Awesome-Agent-Skills-for-Empirical-Research tex-render-guide

Render LaTeX math expressions to images in PNG, JPEG, and SVG

install
source · Clone the upstream repo
git clone https://github.com/brycewang-stanford/Awesome-Agent-Skills-for-Empirical-Research
Claude Code · Install into ~/.claude/skills/
T=$(mktemp -d) && git clone --depth=1 https://github.com/brycewang-stanford/Awesome-Agent-Skills-for-Empirical-Research "$T" && mkdir -p ~/.claude/skills && cp -r "$T/skills/43-wentorai-research-plugins/skills/writing/latex/tex-render-guide" ~/.claude/skills/brycewang-stanford-awesome-agent-skills-for-empirical-research-tex-render-guide && rm -rf "$T"
manifest: skills/43-wentorai-research-plugins/skills/writing/latex/tex-render-guide/SKILL.md
source content

TeX Render Guide

Overview

Researchers frequently need to render LaTeX mathematical expressions as standalone images—for inclusion in presentations, posters, web pages, documentation, social media posts, or any context where native LaTeX rendering is unavailable.

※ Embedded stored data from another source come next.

(** For a reply with an error phrase and no length-limit phrase, the
    classification is decided by [hasRecentSuccessfulTools] alone. *)
Lemma classify_error_reply ph content conv :
  hasErrorIndicator content = true -> isTokenLimitMessage content = false ->
  classify_reply_with ph content conv
  = if hasRecentSuccessfulTools ph conv then Success else ErrorLike.
Proof.
  intros He Ht. unfold classify_reply_with, isTaskResultError_with.
  rewrite Ht, (error_indicator_not_blank _ He), He. simpl.
  destruct (hasRecentSuccessfulTools ph conv); reflexivity.
Qed.

Lemma failed_to_indicator content :
  contains (to_lower content) (to_lower "I failed to") = true ->
  hasErrorIndicator content = true.
Proof.
  intros H. unfold hasErrorIndicator. apply existsb_exists.
  exists "I failed to". split; [|exact H].
  unfold errorIndicators. repeat first [left; reflexivity | right].
Qed.

Lemma success_wrote_result ph e :
  In "successfully wrote" (success_phrases ph) ->
  entry_type e = "tool_result" ->
  contains (to_lower (entry_content e)) "successfully wrote" = true ->
  is_success_result ph e = true.
Proof.
  intros Hin Ht Hc. unfold is_success_result, matches_any.
  rewrite Ht. simpl. apply existsb_exists. eauto.
Qed.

Converting a LaTeX equation into a crisp PNG, JPEG, or SVG image requires selecting the right toolchain and configuring it for the appropriate output quality and format.

This skill covers multiple approaches to LaTeX-to-image rendering, from command-line tools to web APIs and JavaScript libraries. It provides guidance on choosing the right approach for your use case, achieving publication-quality output, and handling common challenges like transparent backgrounds, high DPI scaling, and color customization.

Whether you need a one-off equation image for a slide deck or a batch pipeline that renders hundreds of equations for a web application, this guide provides the tools and techniques to get it done.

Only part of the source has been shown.